#### DATA ####

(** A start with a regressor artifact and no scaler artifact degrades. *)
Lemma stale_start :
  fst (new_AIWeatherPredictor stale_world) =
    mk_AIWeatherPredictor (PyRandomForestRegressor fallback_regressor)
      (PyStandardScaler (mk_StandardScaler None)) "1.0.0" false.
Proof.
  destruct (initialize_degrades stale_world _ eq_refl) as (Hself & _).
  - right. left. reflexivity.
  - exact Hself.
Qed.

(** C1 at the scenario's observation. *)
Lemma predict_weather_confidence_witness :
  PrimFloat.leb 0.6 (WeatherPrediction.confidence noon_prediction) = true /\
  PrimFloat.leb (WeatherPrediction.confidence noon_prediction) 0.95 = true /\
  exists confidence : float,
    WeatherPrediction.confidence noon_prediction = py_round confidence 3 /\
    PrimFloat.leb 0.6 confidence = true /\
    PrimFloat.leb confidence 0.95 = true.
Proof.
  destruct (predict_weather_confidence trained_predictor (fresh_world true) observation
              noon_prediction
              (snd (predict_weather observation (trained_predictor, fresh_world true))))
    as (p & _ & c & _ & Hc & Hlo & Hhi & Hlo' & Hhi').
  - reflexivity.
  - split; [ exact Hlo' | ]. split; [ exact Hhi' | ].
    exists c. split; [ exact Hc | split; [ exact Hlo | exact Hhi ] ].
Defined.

####
#### DATA ####

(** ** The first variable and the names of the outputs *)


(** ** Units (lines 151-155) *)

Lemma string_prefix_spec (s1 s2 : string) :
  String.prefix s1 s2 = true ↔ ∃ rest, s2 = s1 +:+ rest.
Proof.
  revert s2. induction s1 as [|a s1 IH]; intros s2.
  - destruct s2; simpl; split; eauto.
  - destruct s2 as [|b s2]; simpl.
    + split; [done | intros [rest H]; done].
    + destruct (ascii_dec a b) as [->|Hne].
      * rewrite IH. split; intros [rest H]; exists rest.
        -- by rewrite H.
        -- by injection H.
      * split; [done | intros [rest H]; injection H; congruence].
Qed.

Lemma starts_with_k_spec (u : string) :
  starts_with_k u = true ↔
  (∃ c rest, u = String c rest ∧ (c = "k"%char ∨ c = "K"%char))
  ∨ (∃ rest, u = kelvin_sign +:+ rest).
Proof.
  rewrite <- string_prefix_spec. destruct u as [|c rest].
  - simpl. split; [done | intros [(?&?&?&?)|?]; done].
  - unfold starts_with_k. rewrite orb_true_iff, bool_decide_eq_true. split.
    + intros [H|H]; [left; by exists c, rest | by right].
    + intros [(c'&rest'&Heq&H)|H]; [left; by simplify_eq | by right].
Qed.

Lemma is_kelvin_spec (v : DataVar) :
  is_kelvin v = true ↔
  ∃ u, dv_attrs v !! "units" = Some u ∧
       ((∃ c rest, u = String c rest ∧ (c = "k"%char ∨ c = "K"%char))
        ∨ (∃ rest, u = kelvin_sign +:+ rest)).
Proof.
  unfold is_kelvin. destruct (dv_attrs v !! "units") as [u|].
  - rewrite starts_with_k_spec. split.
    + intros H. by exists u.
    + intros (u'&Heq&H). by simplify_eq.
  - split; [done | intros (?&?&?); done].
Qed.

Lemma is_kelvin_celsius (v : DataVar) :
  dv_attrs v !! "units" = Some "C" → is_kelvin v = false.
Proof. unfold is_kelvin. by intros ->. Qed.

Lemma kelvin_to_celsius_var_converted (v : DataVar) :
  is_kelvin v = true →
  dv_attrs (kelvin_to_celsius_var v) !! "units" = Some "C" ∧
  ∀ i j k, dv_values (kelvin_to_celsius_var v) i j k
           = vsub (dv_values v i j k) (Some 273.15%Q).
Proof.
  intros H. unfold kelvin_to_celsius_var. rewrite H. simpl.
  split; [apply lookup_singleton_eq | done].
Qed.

####

- _EXERCISE INSTRUCTIONS_
What is needed is a verbatim copy of every line in the records above from the one containing "simplify_eq | by right]." down to the one containing "Proof. unfold is_kelvin. by intros ->. Qed.", both included, and nothing more.

- _SOLUTION TO THIS PROBLEM_
    + intros [(c'&rest'&Heq&H)|H]; [left; by simplify_eq | by right].
Qed.

Lemma is_kelvin_spec (v : DataVar) :
  is_kelvin v = true ↔
  ∃ u, dv_attrs v !! "units" = Some u ∧
       ((∃ c rest, u = String c rest ∧ (c = "k"%char ∨ c = "K"%char))
        ∨ (∃ rest, u = kelvin_sign +:+ rest)).
Proof.
  unfold is_kelvin. destruct (dv_attrs v !! "units") as [u|].
  - rewrite starts_with_k_spec. split.
    + intros H. by exists u.
    + intros (u'&Heq&H). by simplify_eq.
  - split; [done | intros (?&?&?); done].
Qed.

Lemma is_kelvin_celsius (v : DataVar) :
  dv_attrs v !! "units" = Some "C" → is_kelvin v = false.
Proof. unfold is_kelvin. by intros ->. Qed.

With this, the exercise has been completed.